Cannabis’ effects on the brain have just begun to be studied so there is no conclusive evidence of what it does to the brain. For more information follow the Marijuana Investigations for Neuroscientific Discovery (MIND) headed by Staci Gruber at McLean Hospital in Belmont, MA.
How does smoking cannabis affect the lungs?
A study published in 2012 in the Journal of the American Medical Association (JAMA) found that smoking cannabis does not cause significant damage to the lungs. Tobacco, however, can be extremely damaging. Habitual cannabis consumers had greater lung capacity. In a 2014 study published in the International Journal of Cancer, researchers in New Zealand crunched the data for 6 separate studies that included a grand total of 2,159 lung cancer patients and 2,985 healthy controls and found there was little correlation between the long-term use of cannabis and lung cancer. Interestingly, anecdotes from COPD and emphysema patients report successfully easing symptoms of their conditions with medical cannabis oil. Evidence suggests that THC, the primary psychoactive in cannabis, is a potent bronchodilator.
Can cannabis use by a mother affect a developing fetus or newborn baby?

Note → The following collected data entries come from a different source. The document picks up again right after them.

(** The writer's private bytes survive when only [out] advances. *)
Lemma writer_ok_release f n w :
  wf f → 0 <= n <= __kfifo_len f → writer_ok f w → writer_ok (get_publish f n) w.
Proof.
  intros Hwf Hn Hw. destruct (contents_release f n Hwf Hn) as [Hwf' Hc].
  assert (__kfifo_len (get_publish f n) <= __kfifo_len f).
  { rewrite <- !length_contents, Hc, length_drop. lia. }
  destruct w; simpl in *; try done; try lia; destruct Hw as [? Hg]; (split; [lia|done]).
Qed.

Lemma writer_next_inv s : inv s → ∃ s', writer_next s = Ok s' ∧ inv s'.
Proof.
  destruct s as [f w r sn rc]. intros [Hwf Hh Hw Hr]; simpl in *.
  pose proof (len_range f). pose proof (wf_used f Hwf).
  destruct w as [|data len|data len|data len]; simpl in Hw.
  - by eexists.
  - destruct Hw as [? ?].
    destruct (put_copy1_spec f data len) as (b & -> & Hb & Hrg); [done|lia|lia|].
    assert (put_l f len <= len) by (unfold put_l; lia).
    assert (Hc : contents (set_buffer f b) = contents f).
    { apply (contents_set_buffer f b len); [done|lia|]. intros i Hi.
      rewrite Hrg by lia. by rewrite decide_False by lia. }
    eexists. split; [done|]. split; simpl.
    + by apply wf_set_buffer.
    + by rewrite Hc.
    + split; [done|]. change (put_l (set_buffer f b) len) with (put_l f len).
      intros i Hi. rewrite Hrg by lia. by rewrite decide_True by lia.
    + apply (reader_ok_extend f _ r []); [done|by rewrite app_nil_r|done|done].
  - destruct Hw as [[? ?] Hwr].
    destruct (put_copy2_spec f data len) as (b & -> & Hb & Hrg); [done|lia|lia|].
    assert (put_l f len <= len) by (unfold put_l; lia).
    assert (Hc : contents (set_buffer f b) = contents f).
    { apply (contents_set_buffer f b len); [done|lia|]. intros i Hi.
      rewrite Hrg by lia. by rewrite decide_False by lia. }
    eexists. split; [done|]. split; simpl.
    + by apply wf_set_buffer.
    + by rewrite Hc.
    + split; [done|]. intros i Hi. rewrite Hrg by lia. case_decide; [done|].
      apply Hwr. lia.
    + apply (reader_ok_extend f _ r []); [done|by rewrite app_nil_r|done|done].
  - destruct Hw as [[? ?] Hwr].
    destruct (contents_publish f len data) as [Hwf' Hc]; [done|lia|lia|done|].
    eexists. split; [done|]. split; simpl; [done| |done|].
    + by rewrite Hc, Hh, app_assoc.
    + by apply (reader_ok_extend f _ r _ Hr Hc).
Qed.

Lemma reader_next_inv s : inv s → ∃ s', reader_next s = Ok s' ∧ inv s'.
Proof.
  destruct s as [f w r sn rc]. intros [Hwf Hh Hw Hr]; simpl in *.
  pose proof (len_range f). pose proof (wf_used f Hwf).
  destruct r as [|dst len|dst len|dst len]; simpl in Hr.
  - by eexists.
  - destruct Hr as [? ?].
    destruct (get_copy1_spec f dst len) as (d & -> & Hd & Hrg); [done|lia|lia|].
    assert (get_l f len <= len) by (unfold get_l; lia).
    eexists. split; [done|]. split; simpl; [done|done|done|]. split; [lia|].
    intros j Hj. rewrite Hrg, contents_lookup by lia. by rewrite decide_True by lia.
  - destruct Hr as [[? ?] Hg].
    destruct (get_copy2_spec f dst len) as (d & -> & Hd & Hrg); [done|lia|lia|].
    eexists. split; [done|]. split; simpl; [done|done|done|]. split; [lia|].
    intros j Hj. rewrite Hrg by lia. case_decide; [by rewrite contents_lookup by lia|].
    apply Hg. lia.
  - destruct Hr as [[? ?] Hg].
    destruct (contents_release f len) as [Hwf' Hc]; [done|lia|].
    eexists. split; [done|]. split; simpl; [done| |by apply writer_ok_release|done].
    rewrite Hc, Hh, <- app_assoc. f_equal.
    rewrite <- (take_drop (Z.to_nat len) (contents f)) at 1. f_equal.
    pose proof (length_contents f).
    apply list_eq_same_length with (n := Z.to_nat len); [rewrite length_take; lia..|].
    intros i x y Hi Hx Hy. rewrite lookup_take_lt in Hx, Hy by lia.
    specialize (Hg (Z.of_nat i) ltac:(lia)). rewrite Nat2Z.id in Hg.
    apply list_lookup_total_correct in Hx, Hy. congruence.
Qed.

Lemma step_inv s s' : step s s' → inv s → inv s'.
Proof.
  destruct 1 as [f r sn rc data len [? ?] ?|f w sn rc dst len [? ?] ?|s s' Hn|s s' Hn]; intros Hi.
  - destruct Hi as [Hwf Hh Hw Hr]; split; simpl in *; try done.
    unfold put_len. rewrite free_space by done. pose proof (wf_used f Hwf). lia.
  - destruct Hi as [Hwf Hh Hw Hr]; split; simpl in *; try done.
    unfold get_len. fold (__kfifo_len f). pose proof (len_range f). lia.
  - destruct (writer_next_inv s Hi) as (s1 & E & ?). congruence.
  - destruct (reader_next_inv s Hi) as (s1 & E & ?). congruence.
Qed.

Lemma reachable_inv f s : wf f → contents f = [] → reachable f s → inv s.
Proof.
  intros Hwf Hc Hr. apply (rtc_ind_r inv (start f)) with (3 := Hr).
  - split; simpl; [done|by rewrite Hc|done|done].
  - intros. by eapply step_inv.
Qed.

A study published in the October 2016 issue of Obstetrics and Gynecology performed a systematic review and meta-analysis of observational studies that compared rates of cannabis use to birth outcomes. Dr. Shayna Conner and her team of researchers reported that there is no statistical correlation between cannabis use and any negative birth outcome. They concluded that, “Maternal marijuana use during pregnancy is not an independent risk factor for adverse neonatal outcomes after adjusting for confounding factors. Thus, the association between maternal marijuana use and adverse outcomes appears attributable to concomitant tobacco use and other confounding factors.”
Does cannabis produce withdrawal symptoms when someone quits using it?
According to Dr. Gorelick, author of a 2010 study, “Cannabis is a psychoactive drug which activates the same brain reward regions as do other abused drugs, such as alcohol, tobacco, cocaine, etc.” However, he confirms that cannabis withdrawal is mostly psychological rather than physical and never directly life-threatening — unlike withdrawal from alcohol, sedatives, or opiates. Fortunately, patients using medical cannabis can microdose, using THC-based medicine sparingly, and take breaks during treatment if possible.